Base model	Sebasdi/nanodiff-350m-base
Fine-tuned on	yahma/alpaca-cleaned (~51k examples)
Method	LLaDA Algorithm 2, masked-diffusion SFT with response-only masking
Result	SFT response NLL-bound ~1.07 · LAMBADA accuracy 25.13%
Parameters	~382M total · ~317M non-embedding
Hardware	NVIDIA DGX-Spark (GB10), ~3 hours

What this is

The base model is a document continuer: give it text and it continues it. This fine-tuned version has additionally learned the instruction → response format: given an instruction, it produces an on-topic answer.

SFT changed only behavior, not knowledge. At 350M params and ~10B tokens of pretraining, the model still confabulates, though less than the 50M and 150M siblings.
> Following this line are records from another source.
(** C4: In a control process, whatever the capture, writer, reader and consumer threads, other
    tasks, clears, failing disk operations and restarts of the service do, a run ends without
    panic, and its events account for the log: the consumer settles frames in the order of the
    log, each event is about the frame at its place, every frame that is consumed is settled, no
    frame becomes a transaction twice without a clear in between, and what is skipped as a
    repetition was settled before under the same identity. *)
Theorem recorder_accounts r l actions :
  Fresh r l → Forall allowedAction actions →
  ∃ r' events l' places, recorderRun process_generation actions r = Ok (r', events) ∧ events = places.*2 ∧
    Represents (re_system r') l' ∧ (∃ extra, lg_frames l' = lg_frames l ++ extra) ∧
    Accounted (lg_consumed l) l' places.
Proof using Hok Hinj Hrec.
  intros HF Ha. destruct (recorderRun_ok (lg_consumed l) actions r l [] Ha (fresh_ok r l HF))
    as (r' & events & l' & added & extra & Hs & -> & Hf & HK).
  exists r', added.*2, l', added. split_and!; [done|done|apply HK|by exists extra|apply HK].
Qed.
End recorder.
(** ** Every snapshot is traced while the budget lasts *)
(** All packets of the capture are in full, and the snapshot counts all of them. *)
Definition FullyTraced (x : SessionSnapshot) (c : SessionCapture) : Prop :=
  ∀ side, Boundary side (bytesOf side x) c (length (packetsOf side c)).

(** The capture still takes payloads: it was not given up. *)
Definition Budgeted (c : SessionCapture) : Prop := ∀ direction, cb_budgeted (captured direction c) = true.

Lemma fully_traced x c : FullyTraced x c → Traced x c.
Proof. intros Hf side. eexists. apply Hf. Qed.

Lemma directionOf_surjective direction : ∃ side, directionOf side = direction.
Proof. destruct direction; [by exists Request|by exists Response]. Qed.

Lemma recorded_grows direction payload modifications now c c' b' n :
  CaptureOk c' → Recorded direction payload modifications now c c' b' n → Grows c c'.
Proof.
  intros Hok [_ Hb Hoth Hp _ _ _]. split; [done|..]; intros side.
  - unfold streamOf. destruct (decide (directionOf side = direction)) as [<-|Hne]; [eauto|].
    rewrite Hoth by done. exists []. by rewrite app_nil_r.
  - unfold packetsOf. rewrite Hp. unfold appendPacket. case_if Hz; [exists []; by rewrite app_nil_r|].
    unfold forDirection. cbn [ps_packets]. rewrite filter_app. eauto.
Qed.

(** A payload recorded in full. *)
Lemma recorded_traced direction payload modifications now x c c' b' :
  CaptureOk c' → payload ≠ [] → FullyTraced x c →
  Recorded direction payload modifications now c c' b' (len payload) →
  FullyTraced (counted direction (len payload) now x) c'.
Proof.
  intros Hok Hne Hf Hrec side. pose proof (recorded_grows _ _ _ _ _ _ _ _ Hok Hrec) as Hgrow.
  destruct Hrec as [_ _ _ Hp _ _ _]. destruct (Hf side) as [Hn Hall]. rewrite take_ge in Hn, Hall by done.
  assert (Hpos : len payload ≠ 0) by by intros ?%len_nil_inv. pose proof (len_nonneg payload).
  destruct (stream_length side c' Hok) as [_ Hmax]. unfold Boundary. rewrite (take_ge (packetsOf side c')) by done.
  assert (Hpackets : packetsOf side c' = packetsOf side c ++
    (if decide (direction = directionOf side) then
       [{| cp_direction := direction; cp_sequence := nextSequence direction (sc_packets c); cp_capturedAtMilliseconds := now;
           cp_storedOffsetBytes := cb_length (captured direction c); cp_storedBytes := len payload;
           cp_originalBytes := len payload; cp_modifications := modifications |}] else [])).
  { unfold packetsOf. rewrite Hp. unfold appendPacket. cbn [pw_storedBytes]. rewrite (proj2 (Z.eqb_neq _ _)) by done.
    unfold forDirection. cbn [ps_packets]. by rewrite filter_app. }
  rewrite Hpackets, sum_by_app, <-Hn. split; [|apply Forall_app; split; [done|case_decide; by repeat constructor]].
  destruct (stream_tiled side c' Hok) as [last Htile]. apply tile_offset in Htile as [Hlast _].
  rewrite Hpackets, sum_by_app, <-Hn in Hlast. unfold sum_by in Hlast |- *.
  case_decide as Hd; cbn [foldr cp_storedBytes] in *.
  - destruct side; subst direction; cbn in *; unfold saturating_add, usize_max in *; lia.
  - destruct side, direction; cbn in *; try done; lia.
Qed.

Section traces.
Context (new_session_id : nat → chars) {id_inj : Inj (=) (=) new_session_id}
  (iteration : gmap chars SessionSnapshot → list (chars * SessionSnapshot))
  (iteration_perm : ∀ m, iteration m ≡ₚ map_to_list m).

Abbreviation RegistryInv := (RegistryInv new_session_id).

(** The snapshots of the registry count everything, those of the [others] what was there. *)
Record TraceInv (r : Registry) (others : list SessionSnapshot) : Prop := {
  ti_sessions : ∀ id x c, rg_sessions r !! id = Some x → rg_captures r !! sn_capture x = Some c → Budgeted c →
    FullyTraced x c;
  ti_others : ∀ x c, x ∈ others → rg_captures r !! sn_capture x = Some c → Budgeted c → Traced x c;
}.

(** Captures that are there stay and grow. *)
Definition Growing (r r' : Registry) : Prop :=
  ∀ k c, rg_captures r !! k = Some c → ∃ c', rg_captures r' !! k = Some c' ∧ Grows c c' ∧
    (Budgeted c' → Budgeted c).

Definition Room (b : CapturedBytesBudget) : Prop := bu_usedBytes b < bu_maximumBytes b.
Lemma storeCapturedBodies_runs tid a w :
  Stage a w → ap_transactionId a = Some tid → InOrder a → Spared (Some tid) →
  Runs (storeCapturedBodies collected env tid session (ap_capturedRequestBytes a, ap_capturedResponseBytes a)) w
    (λ _ w', Going tid w w' ∧ ∀ side, 0 < bytesOf side session → BodyIs tid side (counted side) (wp_session w'))
    (λ _ w', World hs (wp_session w')).
Proof using Hok collected_items c_ok traced gentle.
  intros [Hw Hc Hact Hfl] Ht Hord Hsp. destruct (Hsp tid eq_refl) as [Hfin Hno]. destruct (Hfl tid Ht) as [Ho Hbodies].
  unfold storeCapturedBodies. cbn [fst snd].
  assert (Hskip : ∀ side w', (bytesOf side session =? 0) || (bytesOf side session =? capturedOf side a) = true →
    (0 < capturedOf side a → BodyIs tid side (slice (streamOf side c) 0 (capturedOf side a)) (wp_session w')) →
    0 < bytesOf side session → BodyIs tid side (counted side) (wp_session w')).
  { intros side w' [?%Z.eqb_eq|Heq%Z.eqb_eq]%orb_true_iff Hb Hpos; [lia|]. rewrite Heq. apply Hb. lia. }
  apply runs_bind. eapply runs_mono, (storeCapturedBody_runs tid Request); [| |done..]; cbn beta; [|by intros _ w1 [? _]].
  intros _ w1 ([Hw1 Hc1 Ho1 Hp1] & Hother1 & Hthis1).
  eapply runs_mono, (storeCapturedBody_runs tid Response); [| |done..]; cbn beta; [|by intros _ w2 [? _]].
  intros _ w2 ([Hw2 Hc2 Ho2 Hp2] & Hother2 & Hthis2).
  split; [split; [done..|congruence]|]. intros [] Hpos.
  - apply Hother2; [done|]. revert Hthis1. case_if Hs; [intros ->|done]. apply (Hskip Request); [exact Hs|apply Hbodies|done].
  - revert Hthis2. case_if Hs; [intros ->|done]. apply (Hskip Response); [exact Hs| |done].
    intros Hcap. apply Hother1; [done|]. by apply Hbodies.
Qed.

(** Nothing is left to flush of a terminal snapshot that is not flushed. *)
Lemma settled_order a side :
  InOrder a → shouldFlushCapturedBodies a session = false → isTerminal (sn_state session) = true →
  capturedOf side a = bytesOf side session.
Proof.
  intros Hord Hflush Hend. unfold shouldFlushCapturedBodies in Hflush. cbv zeta in Hflush. rewrite Hend in Hflush.
  revert Hflush. case_if Hadv; [|by rewrite orb_true_r]. intros _.
  apply andb_true_iff in Hadv as [Hq%negb_true_iff%Z.ltb_ge Hr%negb_true_iff%Z.ltb_ge].
  specialize (Hord side). destruct side; cbn in *; lia.
Qed.

Lemma flushBodies_runs a w :
  Stage a w → InOrder a → Spared (ap_transactionId a) →
  Runs (flushBodies collected env session (ap_transactionId a)) w
    (λ _ w', ∃ a', Stage a' w' ∧ ap_transactionId a' = ap_transactionId a ∧
       (isTerminal (sn_state session) = true → ∀ tid side, ap_transactionId a = Some tid → 0 < bytesOf side session →
          BodyIs tid side (counted side) (wp_session w')))
    (λ _ w', World hs (wp_session w')).
Proof using Hok collected_items c_ok traced gentle.
  intros Hst Hord Hsp. pose proof Hst as [Hw Hc Hact Hfl]. unfold flushBodies. apply runs_bind, runs_gets. rewrite Hact.
  destruct (ap_transactionId a) as [tid|] eqn:Ht.
  2: { apply runs_ret. exists a. split_and!; [done|done|by intros]. }
  case_if Hflush.
  - apply runs_bind. eapply runs_mono, storeCapturedBodies_runs; [|by intros|done..]. cbn beta.
    intros _ w1 ([Hw1 Hc1 Ho1 Hp1] & Hbodies). apply runs_modify. exists (flushed session a).
    split_and!; [|by rewrite <-Ht|intros _ tid' side [= <-]; apply Hbodies]. split; [done|done| |].
    + cbn. rewrite lookup_alter_eq, Hp1, Hact. done.
    + intros tid'. cbn [ap_transactionId flushed]. rewrite Ht. intros [= <-]. split; [exact Ho1|]. intros side.
      assert (Heq : capturedOf side (flushed session a) = bytesOf side session) by by destruct side. rewrite Heq. apply Hbodies.
  - apply runs_ret. exists a. split_and!; [done|done|]. intros Hend tid' side [= <-] Hpos.
    destruct (Hfl tid Ht) as [_ Hbodies]. specialize (Hbodies side).
    rewrite (settled_order a side Hord Hflush Hend) in Hbodies. auto.
Qed.

(** The session leaves the active ones. *)
Lemma leaves_result t w :
  World hs (wp_session w) → Captured w → (∀ tid, t = Some tid → Finished tid (wp_session w)) →
  Result t (set_projector (rememberFinalized (sn_sessionId session) (wp_projector w)) w).
Proof. intros Hw Hc Hf. split; [done|exact Hc| |auto]. intros a. cbn. by rewrite remember_inactive. Qed.

(** What is gone counts as finished. *)
Lemma gone_finished tid s :
  Open tid s → (∀ r, st_transactions (ss_state s) !! tid = Some r → isPending r = false) → Finished tid s.
Proof.
  intros [Hb Hp] Hn. assert (Hgone : ∀ r, st_transactions (ss_state s) !! tid = Some r → False).
  { intros r Hr. specialize (Hp r Hr). specialize (Hn r Hr). congruence. }
  split; [done|]. intros side _. split; [done|]. intros r Hr. by apply Hgone in Hr.
Qed.

(** The call that ends the transaction, and the history. *)
Lemma ended_runs tid change final a w :
  Stage a w → ap_transactionId a = Some tid → RecordingMethods.Finishes final change → final ≠ CaptureModel.Pending →
  (∀ side, 0 < bytesOf side session → BodyIs tid side (counted side) (wp_session w)) →
  Runs
    (terminalResult ← attempt (on_session (finalize tid change));
     match terminalResult with
     | Some error =>
         if isDiscardedTransaction error then change_projector (rememberFinalized (sn_sessionId session)) else fail error
     | None => change_projector (rememberFinalized (sn_sessionId session))
     end) w (λ _ w', Result (Some tid) w') (λ _ w', World hs (wp_session w')).
Proof using Hok.
  intros [Hw Hc Hact Hfl] Ht Hfi Hnp Hbodies. destruct (Hfl tid Ht) as [Ho _].
  pose proof (runs_and _ _ _ _ _ _ (finalize_runs hs _ tid change final Hw Hfi) (finalize_discards hs _ tid change Hw)) as He.
  unfold Runs, mbind, stateful_bind, attempt, on_session in *.
  destruct (finalize tid change (wp_session w)) as [s' [[]|e|]]; [| |done].
  - destruct He as [(Hk & r & r' & _ & _ & Hr' & Hst) _]. apply leaves_result; [apply Hk|exact Hc|]. intros tid' [= <-]. split.
    + intros r2 Hr2. cbn in Hr2. rewrite Hr' in Hr2. injection Hr2 as <-. unfold isPending. apply bool_decide_false. congruence.
    + intros side Hpos. eapply (body_keeps hs (Finishing tid)); [exact Hk|by intros []|auto].
  - destruct He as [Hk Hd]. destruct (isDiscardedTransaction e) eqn:He; [|apply Hk].
    apply discarded_iff in He. destruct (Hd He) as [-> Hn]. apply leaves_result; [exact Hw|exact Hc|].
    intros tid' [= <-]. by apply gone_finished.
Qed.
See Limitations.

Base model

Sebasdi/nanodiff-350m-base: a masked diffusion LM, ~382M total / ~317M non-embedding params, pretrained on ~10B tokens of FineWeb-Edu (validation perplexity ~29, LAMBADA 36.95%).

Fine-tuning data

yahma/alpaca-cleaned: ~51,760 single-turn instruction/response examples (the community-curated Alpaca, with the original's factual and formatting errors fixed). 50,760 were used for training, 1,000 held out for validation.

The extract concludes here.